Google X’s “Baseline Study” applies big data techniques to healthcare
Ars Technica » Scientific Method 2014-07-25
Google X has launched a new moonshot called "Baseline Study," which is intended to help us better understand the human body. Google wants to collect genetic and molecular information that it will use to create a picture of a healthy human. The project will initially start with 175 people and will later expand to "thousands" more. Unlike most Google X projects, Google's hasn't come out and talked about this one; all the information we have comes from a Wall Street Journal report.
The plan is to collect a massive amount of information on healthy people and to use that data to proactively identify and address health problems. Most medicine today is reactive rather than focusing on the prevention of illness—something goes wrong and then you get treatment. Once Google has a good baseline of what a healthy human looks like, that data can be compared to data from other individuals to discover potential problems before symptoms become obvious.

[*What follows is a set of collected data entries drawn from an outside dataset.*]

(* ===== verification/Prelude.v ===== *)
(** * Terrain mesh generator: a verification library

    The program ([src/lonestar/graphgrammar2]) builds a triangular mesh over a terrain.
    It reads heights from SRTM tiles or from an ASCII grid, makes an initial mesh of two
    triangles over an area, and refines it: a pass marks the triangles from which the
    terrain deviates, and a pass of a graph grammar of six productions cuts marked
    triangles and those with broken sides until the work list is empty.  The mesh is a
    graph of the Galois framework ([MorphGraph.h]) whose nodes are vertices and triangle
    interiors ("hyper-edges").  In the names below [src/] stands for
    [src/lonestar/graphgrammar2/src/].

    ** Files

    Foundations.  [Prelude]: outcomes ([result], with undefined behaviour, failed
    assertions, calls of [exit] and exhausted bounds as errors), the state monad [st] and
    the rules for its loops.  [Double]: the type [double] as IEEE 754 binary64, evaluated
    by [SpecFloat].  [Libm]: the elementary functions as a class [Libm], and the functions
    with exact results.  [Rounding]: doubles as rational numbers, and the operations as
    rounding to nearest.  [Text]: numbers printed and read by the C and C++ libraries.

    Coordinates ([src/libmgrs/], [src/utils/Utils.cpp]).  [TranMerc], [Utm], [PolarSt],
    [Ups], [Mgrs]: one file for each C file, the static variables as a record that every
    function takes and returns.  [MgrsFacts]: the strings of polar coordinates.

    Data and readers ([src/utils/utils.h], [src/model/], [src/readers/]).  [NumUtils]: the
    comparisons with a tolerance and the methods of [Utils].  [Model]: [Coordinates],
    [NodeData], [EdgeData].  [TerrainMap]: the map, a matrix whose cells may be unwritten,
    and its two ways to give a height; [Interpolation]: the height at a point of the grid.
    [SrtmReader], [AsciiReader]: the readers over a file system given as a function;
    [SrtmFacts], [AsciiFacts]: what they compute; [SrtmArea]: the SRTM reader on an area
    that spans several tiles.

    The mesh ([MorphGraph.h], [src/utils/ConnectivityManager.h], [src/model/],
    [src/productions/], [src/conditions/]).  [MorphGraph]: the graph with its adjacency
    vectors, stale entries and shared edge data; [GraphFacts]: its invariant [wf];
    [GraphSpec]: its contract, an abstract graph, and the refinement.  [Connectivity],
    [ConnFacts]: the connectivity manager.  [Conditions]: the marking of triangles.
    [Production], [Productions]: the state of a triangle, the base class and the six
    productions.  [Mesh], [Break], [ProductionFacts], [MeshCheck], [Euler]: the mesh
    invariant [mesh_ok], the effect of a cut, of every production, a decision procedure for
    the invariant, and the Euler characteristic.  [Refine], [Grammar]: the operator of the
    refinement pass and the theorems about the grammar.  [Conformity]: the invariant
    [conformal] of a mesh with hanging vertices and its preservation when a triangle is
    replaced by two; [ConformityCheck]: deciding its conditions; [Invariant]: the two kinds
    of cuts, marking and the initial mesh as instances.

    The program around it.  [Generator], [TerrainGenerator]: the graphs of
    [src/utils/GraphGenerator.h].  [Writer], [WriterFacts]: the mesh file.  [Config]: the
    command line.  [Driver]: [src/GraphGrammar.cpp], [main] as a run of visits of work lists.
    [Marking]: its first loop, in any order.  [Termination]: when its second loop ends.

    The runtime ([src/libgalois/include/galois/] of the repository).  [FixedSizeRing]: the
    bounded ring and bag of [FixedSizeRing.h] over arrays of constructed and unconstructed
    elements.  [Gdeque]: the deque of [gdeque.h], a list of blocks in a memory; the interface
    [Container] is what it needs of a block, and the ring implements it.  [Worklist]: the
    chunked work lists of [worklists/Chunk.h] and [WorkListHelpers.h]; a method is a program
    of actions ([prog]), run alone ([exec]) or interleaved with those of other threads
    ([thread_step]), and [wp] says what a thread may rely on while others run.
    [TermDetect]: the token ring of [substrate/Termination.h] with the threads of a loop.
    [ForEach]: the executor of [runtime/Executor_ForEach.h] for one thread, over these.
    [InsertBag]: the bag of [Bag.h] in which a graph keeps its nodes.  [Conflicts]: the locks
    of nodes of [runtime/Context.h] and [substrate/PtrLock.h], with threads that visit items
    at the same time, commit and abort ([step]); what a thread owns is a part of the memory
    ([frag]), and [cwp] says what it may rely on.  [MarkingParallel]: the operator of the
    marking loop as a program of acquisitions, reads and writes, run by the threads of
    [Conflicts].  [SpinLock]: the waiting lock of [PtrLock.h] with arbitrary critical
    sections.  [TopoBarrier]: the barrier of [src/libgalois/src/Barrier_Topo.cpp]; what it
    needs of the machine is the class [TopoLaws].  [HwTopo]: the order of the processors and
    the numbers of threads and sockets of [HWTopoLinux.cpp], which discharge it.

    ** What is shown

    The graph refines its contract, with node removal, reuse of slots and edge data shared
    by both ends ([graph_refines]); whatever permitted operations have built it, it is well
    formed and a simple undirected graph to its clients ([graph_well_typed]).  On a mesh every
    production does what its guard and its
    picture say, on all branches ([P1_correct] to [P6_correct]); at most one applies, so
    their order does not matter; a visit always returns, keeps the mesh invariant and the
    Euler characteristic, and pushes exactly the nodes it made ([refine_node_correct]); and
    it leaves exactly the triangles that need no cut or wait for a neighbour
    ([visit_leaves_iff]).  The initial mesh over a terrain is a mesh.  From it on, whatever
    the order of visits, the mesh stays conformal: two triangles at every edge inside and
    one at the border, a flagged vertex in the middle of every broken side and nowhere else;
    so no assertion of the grammar fails ([visits_conformal], [grammar_never_fails]).
    This needs the positions of nodes to be told apart by the comparisons with a tolerance,
    which is the hypothesis [plain] on the graphs of the run.  A triangle is marked
    exactly when a point of its grid is inside and too far from the plane, and the pass that
    marks does the same in every order ([marking_pass]); the pass that cuts does not
    ([grammar_pass_order_matters]).  The file of the writer has consistent numbers.  The
    readers return the numbers of the files, across tiles ([SrtmReader_read_area], where the
    borders may be off the grid of three seconds by the rounding of decimal fractions), the
    outlier filter equals a reference definition, heights are read in bounds and are the
    cells at the points of the grid.  Polar coordinates survive the way to an MGRS string
    and back, to the digits the string has ([ups_mgrs_roundtrip]).  The
    projections accept exactly the documented parameters, and a conversion does not depend
    on earlier ones.

    The pass that cuts ends: as long as a cut makes the longest side of a triangle shorter in
    the arithmetic of doubles, the number of visits is bounded by a sum over the triangles
    ([grammar_pass_ends]).  The ring and the deque implement sequences ([ring_refines],
    [gdeque_refines]).  However the actions of the threads are interleaved, the work list
    loses no value and hands none out twice ([worklist_conserves]), the loop does not end
    before all work is done ([termination_safe]), and it does end after a bounded number of
    rounds of the token when it is ([termination_detected]).  With one thread, the default
    of the program, the executor with its work list, push buffer and detector is the loop
    over a first-in first-out list that [Driver] uses as one of its runs
    ([for_each_impl_fifo]).  A bag keeps what was put in it, at addresses that do not change,
    and its iterators visit all of it ([bag_refines]).  Visits of several threads,
    interleaved access by access, have the effect of visits one at a time in some order, and
    no thread waits for another, for operators that acquire all that they touch and acquire
    before they write ([visits_serializable], [visit_ends_alone]); for others this fails
    ([abort_keeps_writes]).  The operator of the marking loop is one of the former, so the
    loop by several threads leaves the graph that the loop of [Driver] leaves, and can get to
    its end from every state ([marking_parallel]).  Critical sections under the lock of [PtrLock.h] are atomic
    ([sections_atomic]).  No thread passes the barrier before all have come to it, also when
    the counters wrap around, and it opens when they have ([barrier_safe], [barrier_opens]);
    the numbers of [getHWTopo] are as it needs them when the process may use the first
    hardware thread of some core of every socket in use ([machine_barrier]), and otherwise it
    can fail ([restricted_barrier_fails]).  A few theorems state what goes wrong where the code does not do what
    it means to do; they are named in that way.

    ** Bounds

    Loops of the program that step a [double], search downwards or wait for a work list to
    empty run on fuel and end in [Diverge] without it.  A theorem about such a loop says
    how much fuel is enough, or has the count of its steps as a hypothesis.  [Diverge] is
    an error of its own, so that no statement about a result holds for lack of fuel.

    ** Not modelled

    The acquisitions of nodes by the second loop: in [Driver] its work list is taken in an
    arbitrary order, one visit at a time; its operator is not cautious, since it writes a file
    after every cut.  Interference of two conversions of coordinates: the variables of
    the projection are not protected, and a conversion is taken as one action.  What only the
    deterministic executor uses of [Context.h] and [PtrLock.h], and the list in which an
    aborted item waits.  The start of threads and the text of [/proc/cpuinfo], the allocators and the
    memory model of the machine: accesses of threads are interleaved and blocks are allocated
    at fresh addresses.  [getopt] (a parameter), output for debugging, timers and calls of
    [system], the parts of [MorphGraph.h] that the program does not use, and the rest of
    the framework: other graphs, distributed runtime, other applications, tools. *)
From Stdlib Require Export ZArith Lia.
From stdpp Require Export base list numbers option.
(** ** Integers below 2^53 are exact *)

(** [x] is finite and its value is the integer [k]. *)
Definition is_int (x : double) (k : Z) : Prop :=
  is_finite x = true ∧
  scaled_compare (significand x) (exponent x) k 0 = Eq.

Lemma is_int_at x k e :
  is_int x k → e ≤ exponent x → e ≤ 0 → at_exp e x = k * 2 ^ (- e).
Proof.
  intros [_ H] ??. rewrite (scaled_compare_at e) in H by lia.
  apply Z.compare_eq_iff in H. unfold at_exp. rewrite H. f_equal. 
Qed.

Lemma is_int_compare x y a b :
  is_int x a → is_int y b → dcompare x y = Some (Z.compare a b).
Proof.
  intros Hx Hy. set (e := Z.min 0 (Z.min (exponent x) (exponent y))).
  rewrite (dcompare_finite e) by (apply Hx || apply Hy || lia).
  rewrite (is_int_at x a e), (is_int_at y b e) by (done || lia).
  f_equal. symmetry. apply Zmult_compare_compat_r.
  pose proof (Z.pow_pos_nonneg 2 (- e)). lia.
Qed.

Lemma is_int_dlt x y a b : is_int x a → is_int y b → dlt x y = (a <? b).
Proof.
  intros Hx Hy. unfold dlt. rewrite (is_int_compare x y a b) by done.
  unfold Z.ltb. by destruct (a ?= b).
Qed.

Lemma is_int_trunc x k : is_int x k → trunc x = Some k.
Proof.
  intros [Hf H]. destruct x as [s|s| |s m e]; try done; unfold scaled_compare in H;
    apply Z.compare_eq_iff in H; cbn -[Z.pow Z.mul Z.div Z.min] in *.
  - f_equal. nia.
  - f_equal. destruct (Z.leb_spec 0 e).
    + rewrite (Z.min_r e 0), !Z.sub_0_r in H by lia. destruct s; simpl in *; lia.
    + rewrite (Z.min_l e 0), Z.sub_diag, Z.sub_0_l in H by lia.
      pose proof (Z.pow_pos_nonneg 2 (- e)).
      destruct s; simpl cond_opp in *.
      * replace (Zpos m) with ((- k) * 2 ^ (- e)) by lia. rewrite Z.div_mul; lia.
      * replace (Zpos m) with (k * 2 ^ (- e)) by lia. rewrite Z.div_mul; lia.
Qed.
(** The quotient and its location enclose the exact quotient. *)
Lemma div_approx m1 m2 e : (0 <= m1)%Z → (0 < m2)%Z →
  approx (shr_record_of_loc (m1 / m2) (new_location m2 (m1 mod m2))) e
    (inject_Z m1 / inject_Z m2 * pw e).
Proof.
  intros H1 H2. pose proof (Z.div_mod m1 m2 ltac:(lia)) as E.
  pose proof (Z.mod_pos_bound m1 m2 H2) as Hb. set (q := (m1 / m2)%Z) in *.
  set (k := (m1 mod m2)%Z) in *. unfold approx.
  assert (shr_m (shr_record_of_loc q (new_location m2 k)) = q) as ->
    by (by destruct (new_location m2 k) as [|[]]).
  rewrite shr_record_of_loc_inexact, new_location_exact by done.
  assert (0 < inject_Z m2) as Hm2 by (rewrite <- (Zlt_Qlt 0); done).
  assert (∀ z, inject_Z z == inject_Z (z * m2) / inject_Z m2) as Hz
    by (intros z; rewrite inject_Z_mult; field; lra).
  split_and!.
  - apply Z.div_pos; lia.
  - apply Qmult_lt_compat_r; [apply pw_pos|]. rewrite (Hz (q + 1)%Z). unfold Qdiv.
    apply Qmult_lt_compat_r; [by apply Qinv_lt_0_compat|]. rewrite <- Zlt_Qlt. lia.
  - destruct (Z.eqb_spec k 0%Z) as [Hk|Hk]; cbn [negb].
    + rewrite (Hz q). replace (q * m2)%Z with m1 by lia. reflexivity.
    + apply Qmult_lt_compat_r; [apply pw_pos|]. rewrite (Hz q). unfold Qdiv.
      apply Qmult_lt_compat_r; [by apply Qinv_lt_0_compat|]. rewrite <- Zlt_Qlt. lia.
Qed.

Lemma digits_div m1 m2 s : (0 < m1)%Z → (0 < m2)%Z → (0 <= s)%Z →
  (Zdigits2 m1 + s - Zdigits2 m2 <= Zdigits2 (m1 * 2 ^ s / m2))%Z.
Proof.
  intros H1 H2 Hs. destruct (digits_pos_bound m1 H1) as [A1 _].
  destruct (digits_pos_bound m2 H2) as [_ B2]. set (d1 := Zdigits2 m1) in *.
  set (d2 := Zdigits2 m2) in *. set (q := (m1 * 2 ^ s / m2)%Z).
  assert (0 <= d1 ∧ 0 <= d2)%Z as [Hd1 Hd2] by (unfold d1, d2; destruct m1, m2; simpl; lia).
  destruct (Z.le_gt_cases (d1 + s - d2) 0%Z) as [?|Hd].
  { assert (0 <= Zdigits2 q)%Z by (destruct q; simpl; lia). lia. }
  assert (0 < 2 ^ s)%Z by (apply Z.pow_pos_nonneg; lia).
  assert (2 ^ (d1 + s - d2 - 1) <= q)%Z as Hq.
  { apply Z.div_le_lower_bound; [lia|].
    assert (2 ^ (d1 - 1 + s) = 2 ^ d2 * 2 ^ (d1 + s - d2 - 1))%Z as E
      by (rewrite <- Z.pow_add_r by lia; f_equal; lia).
    assert (2 ^ (d1 - 1 + s) = 2 ^ (d1 - 1) * 2 ^ s)%Z as E'.
    { destruct (Z.eq_dec d1 0%Z) as [E0|]; [|by rewrite Z.pow_add_r by lia].
      rewrite E0 in *. destruct m1; simpl in *; lia. }
    assert (0 < 2 ^ (d1 + s - d2 - 1))%Z by (apply Z.pow_pos_nonneg; lia). nia. }
  assert (0 < 2 ^ (d1 + s - d2 - 1))%Z by (apply Z.pow_pos_nonneg; lia).
  destruct (digits_pos_bound q ltac:(lia)) as [_ D]. assert (0 <= Zdigits2 q)%Z by (destruct q; simpl; lia).
  assert (d1 + s - d2 - 1 < Zdigits2 q)%Z; [|lia]. apply (Z.pow_lt_mono_r_iff 2); lia.
Qed.

Lemma ddiv_rounds x y :
  is_finite x = true → is_finite y = true → ~ val y == 0 → rounds (val x / val y) (ddiv x y).
Proof.
  intros Hx Hy Hy0. destruct y as [sy|sy| |sy my ey]; try done.
  destruct x as [sx|sx| |sx mx ex]; try done; unfold ddiv; cbn [SFdiv].
  - exists 0. split; [|by left]. unfold val at 1. cbn [significand]. change (inject_Z 0) with 0.
    unfold Qdiv. intros k q _ _. by rewrite !Qmult_0_l.
  - unfold SFdiv_core_binary. set (e' := Z.min _ _). set (s := (ex - ey - e')%Z).
    assert (0 <= s)%Z as Hs by lia.
    assert (match s with 0 => Zpos mx | Zpos _ => Z.shiftl (Zpos mx) s | Zneg _ => 0 end =
      Zpos mx * 2 ^ s)%Z as ->.
    { destruct s as [|p|p]; [by rewrite Z.mul_1_r|by rewrite Z.shiftl_mul_pow2|lia]. }
    destruct (Z.div_eucl (Zpos mx * 2 ^ s) (Zpos my)) as [q k] eqn:E.
    assert (q = Zpos mx * 2 ^ s / Zpos my ∧ k = (Zpos mx * 2 ^ s) mod Zpos my)%Z as [-> ->]
      by (unfold Z.div, Z.modulo; by rewrite E).
    assert (0 < 2 ^ s)%Z by (apply Z.pow_pos_nonneg; lia).
    destruct (round_aux_outcome (xorb sx sy) _ e' _ _
      (div_approx (Zpos mx * 2 ^ s) (Zpos my) e' ltac:(lia) ltac:(lia))) as (v & Hn & Ho).
    + left. pose proof (digits_div (Zpos mx) (Zpos my) s ltac:(lia) ltac:(lia) Hs) as Hd.
      unfold e' at 1. rewrite !fexp_max. lia.
    + exists (signed (xorb sx sy) v). split; [|exact Ho].
      assert (val (S754_finite sx mx ex) / val (S754_finite sy my ey) ==
        signed (xorb sx sy) (inject_Z (Zpos mx * 2 ^ s) / inject_Z (Zpos my) * pw e')) as ->;
        [|by apply nearest_signed].
      unfold val. cbn [significand exponent]. rewrite !cond_opp_val.
      assert (∀ a b, signed sx a / signed sy b == signed (xorb sx sy) (a / b)) as Hsd.
      { intros a b. unfold Qdiv. assert (/ - b == - / b) as Hi.
        { assert (- b == (-1) * b) as -> by ring. rewrite Qinv_mult_distr.
          change (/ (-1)) with (-1). ring. }
        destruct sx, sy; cbn [signed xorb]; rewrite ?Hi; ring. }
      rewrite Hsd. apply signed_proper. rewrite inject_Z_mult, <- (pw_Z s) by done.
      assert (pw ex == pw s * pw e' * pw ey) as ->
        by (rewrite <- !pw_add; unfold s; replace (ex - ey - e' + e' + ey)%Z with ex by lia; done).
      pose proof (pw_pos ey). assert (0 < inject_Z (Zpos my)) by (by rewrite <- (Zlt_Qlt 0)).
      field. split; lra.
Qed.

(** ** Bounds of a rounded result *)

Lemma nearest_bounds r v : nearest r v → Qabs r <= pw 1023 → Qabs v <= pw 1023.
Proof.
  intros H Hr. apply Qabs_Qle_condition in Hr as [H1 H2]. apply Qabs_Qle_condition.
  destruct (H 1%Z 1023%Z) as [_ Hu]; [lia|lia|]. destruct (H (-1)%Z 1023%Z) as [Hl _]; [lia|lia|].
  change (inject_Z 1) with 1 in Hu. change (inject_Z (-1)) with (-1) in Hl. lra.
Qed.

Larry Page has frequently spoken about the possibility of using big data techniques to improve healthcare while lamenting that privacy laws limit searches through medical data. With the Baseline Study, it seems that Google intends to build a database of its own that can avoid these limits. With all this data, Google will use its big data prowess to search for "biomarkers," or specific molecules that indicate something is amiss. Google won't have free rein over the data, though—the Institutional Review Boards of Duke and Stanford University will review how it intends to use the information.